WORK TO COMPLETE =
Write out exactly what each line says, starting with the first line below and ending on the one with "(k = FTailq".
++++ EXTRACTED ENTRIES
(* ===== verification/DlistProg.v ===== *)
(** * Programs of LIST and TAILQ macros

    Swaps and concatenations, which change two lists of Dlist.v at once; the refinement of
    programs of macros to programs on lists; what the traversal macros observe. *)

From stdpp Require Import base gmap list.
From Stdlib Require Import ZArith Lia.
From S2P Require Import Prelude Types Stailq Dlist.

(** ** Two lists at once *)

Lemma drepr_update2 k Q m m' h1 h2 l1 l2 l1' l2' :
  drepr k Q m -> h1 <> h2 -> Q !! h1 = Some l1 -> Q !! h2 = Some l2 -> l1' ++ l2' ≡ₚ l1 ++ l2 ->
  dseg m' (CFirst h1) l1' NULL -> dseg m' (CFirst h2) l2' NULL ->
  (forall c, c <> CFirst h1 -> c <> CFirst h2 -> (forall x, x ∈ l1 ++ l2 -> c <> CNext x) -> d_cell m' !! c = d_cell m !! c) ->
  (forall x, (x ∉ l1 ++ l2) -> d_prev m' !! x = d_prev m !! x) ->
  (k = FTailq -> d_last m' !! h1 = Some (end_cell (CFirst h1) l1') /\ d_last m' !! h2 = Some (end_cell (CFirst h2) l2') /\
     forall h, h <> h1 -> h <> h2 -> d_last m' !! h = d_last m !! h) ->
  drepr k (<[h2:=l2']> (<[h1:=l1']> Q)) m'.
Proof.
  intros Hr Hne H1 H2 Hp Hs1 Hs2 Hc Hpv Ht.
  assert (Hnd : NoDup (l1' ++ l2')).
  { rewrite Hp. apply NoDup_app. split_and!; [by eapply dr_seg|..|by eapply dr_seg].
    intros x Hx1 Hx2. by apply Hne, (dr_disj _ _ _ Hr _ _ _ _ x H1 H2). }
  apply NoDup_app in Hnd as (Hn1 & Hd & Hn2).
  assert (Hin : forall x, x ∈ l1' ++ l2' <-> x ∈ l1 ++ l2) by (intros x; by rewrite Hp).
  assert (Hoth : forall h l x, h <> h1 -> h <> h2 -> Q !! h = Some l -> x ∈ l -> x ∉ l1 ++ l2).
  { intros h l x Hh1 Hh2 Hl Hx [Hx'|Hx']%elem_of_app; [by apply Hh1, (dr_disj _ _ _ Hr _ _ _ _ x Hl H1)
      |by apply Hh2, (dr_disj _ _ _ Hr _ _ _ _ x Hl H2)]. }
  split.
  - intros h l [[<- <-]|[Hh2 [[<- <-]|[Hh1 Hl]]%lookup_insert_Some]]%lookup_insert_Some; [done|done|].
    destruct (dr_seg _ _ _ Hr _ _ Hl) as [Hs Hn]. split; [|done]. eapply dseg_frame; [| |exact Hs].
    + intros c Hcl. apply Hc.
      * intros ->. by apply elem_of_cons in Hcl as [[= ->]|(y & ? & _)%list_elem_of_fmap].
      * intros ->. by apply elem_of_cons in Hcl as [[= ->]|(y & ? & _)%list_elem_of_fmap].
      * intros x Hx ->. apply cells_next in Hcl as [?|Hcl]; [done|]. by apply (Hoth h l x).
    + intros x Hx. apply Hpv. by apply (Hoth h l x).
  - intros ha hb la lb x Ha Hb Hxa Hxb.
    assert (Hmix : forall h l, Q !! h = Some l -> h <> h1 -> h <> h2 -> x ∈ l -> x ∈ l1' \/ x ∈ l2' -> False).
    { intros h l Hl Hh1 Hh2 Hx Hx'. by apply (Hoth h l x Hh1 Hh2 Hl Hx), Hin, elem_of_app. }
    assert (Hcl : forall h l, <[h2:=l2']> (<[h1:=l1']> Q) !! h = Some l -> x ∈ l ->
      (h = h1 /\ x ∈ l1') \/ (h = h2 /\ x ∈ l2') \/ (h <> h1 /\ h <> h2 /\ Q !! h = Some l)).
    { intros h l [[<- <-]|[? [[<- <-]|[? ?]]%lookup_insert_Some]]%lookup_insert_Some ?; auto. }
    destruct (Hcl _ _ Ha Hxa) as [[-> Ea]|[[-> Ea]|(? & ? & Ea)]], (Hcl _ _ Hb Hxb) as [[-> Eb]|[[-> Eb]|(? & ? & Eb)]];
      try done; try (by destruct (Hd x)); try (by eapply (dr_disj _ _ _ Hr)); exfalso;
      try (apply (Hmix ha la); by auto); apply (Hmix hb lb); by auto.
  - intros h l Hk. destruct (Ht Hk) as (T1 & T2 & T3).
    intros [[<- <-]|[Hh2 [[<- <-]|[Hh1 Hl]]%lookup_insert_Some]]%lookup_insert_Some; [done|done|].
    rewrite T3 by done. by apply (dr_tail _ _ _ Hr).
Qed.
++++++++
TASK ANSWER =
(* ===== verification/DlistProg.v ===== *)
(** * Programs of LIST and TAILQ macros

    Swaps and concatenations, which change two lists of Dlist.v at once; the refinement of
    programs of macros to programs on lists; what the traversal macros observe. *)

From stdpp Require Import base gmap list.
From Stdlib Require Import ZArith Lia.
From S2P Require Import Prelude Types Stailq Dlist.

(** ** Two lists at once *)

Lemma drepr_update2 k Q m m' h1 h2 l1 l2 l1' l2' :
  drepr k Q m -> h1 <> h2 -> Q !! h1 = Some l1 -> Q !! h2 = Some l2 -> l1' ++ l2' ≡ₚ l1 ++ l2 ->
  dseg m' (CFirst h1) l1' NULL -> dseg m' (CFirst h2) l2' NULL ->
  (forall c, c <> CFirst h1 -> c <> CFirst h2 -> (forall x, x ∈ l1 ++ l2 -> c <> CNext x) -> d_cell m' !! c = d_cell m !! c) ->
  (forall x, (x ∉ l1 ++ l2) -> d_prev m' !! x = d_prev m !! x) ->
  (k = FTailq -> d_last m' !! h1 = Some (end_cell (CFirst h1) l1') /\ d_last m' !! h2 = Some (end_cell (CFirst h2) l2') /\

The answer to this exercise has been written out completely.